Lemma env_server_agrees ctx env l w :
  server_of (host_source valid_utf8 from_utf8_lossy ctx).1 = (host_source valid_utf8 from_utf8_lossy ctx).2 →
  agrees env l → inv w →
  let '(env', w') := env_server valid_utf8 from_utf8_lossy race ctx env w in
  agrees env' (l ++ [("SERVER_NAME", VStr (host_source valid_utf8 from_utf8_lossy ctx).2.1 false);
                     ("SERVER_PORT", VStr (display (host_source valid_utf8 from_utf8_lossy ctx).2.2) false)]
                 ++ match authority (uri ctx) with Some au => [("HTTP_HOST", VStr (au_str au) false)] | None => [] end)
  ∧ inv w'.
Proof.
  intros Hs He Hi. unfold env_server.
  assert (Hkey : ∀ au, authority (uri ctx) = Some au → (host_source valid_utf8 from_utf8_lossy ctx).1 = au_str au)
    by (intros au E; unfold host_source; by rewrite E).
  destruct (host_source valid_utf8 from_utf8_lossy ctx) as [key make]. cbn [fst snd] in *.
  assert (Hnp : ∀ name port : RbStr, names make (name, port) →
    agrees (<["SERVER_PORT" := EnvStr port]> (<["SERVER_NAME" := EnvStr name]> env))
      (l ++ [("SERVER_NAME", VStr make.1 false); ("SERVER_PORT", VStr (display make.2) false)])).
  { intros name port [[Hn1 Hn2] [Hp1 Hp2]]. cbn [fst snd] in *.
    rewrite (app_assoc l [_] [_] : l ++ [_; _] = _).
    apply agrees_insert; [cbn; by rewrite Hp1, Hp2|]. apply agrees_insert; [cbn; by rewrite Hn1, Hn2|done]. }
  destruct (authority (uri ctx)) as [au|].
  - pose proof (authority_env_inv server_of race key make w race_inv Hs Hi) as Ha.
    destruct (authority_env race key make w) as [[[name port] host] w']. destruct Ha as (Hn & [Hh1 Hh2] & Hi').
    split; [|done]. rewrite app_assoc. apply agrees_insert; [|by apply Hnp].
    cbn. by rewrite Hh1, Hh2, (Hkey au eq_refl).
  - pose proof (host_env_inv server_of race key make w race_inv Hs Hi) as Ha.
    destruct (host_env race key make w) as [[name port] w']. destruct Ha as (Hn & Hi').
    split; [|done]. rewrite app_nil_r. by apply Hnp.
Qed.
End transparency.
·····
Your task: Report all lines in the listing above that contain the word "apply".

Your solution:
    apply agrees_insert; [cbn; by rewrite Hp1, Hp2|]. apply agrees_insert; [cbn; by rewrite Hn1, Hn2|done]. }
    split; [|done]. rewrite app_assoc. apply agrees_insert; [|by apply Hnp].
    split; [|done]. rewrite app_nil_r. by apply Hnp.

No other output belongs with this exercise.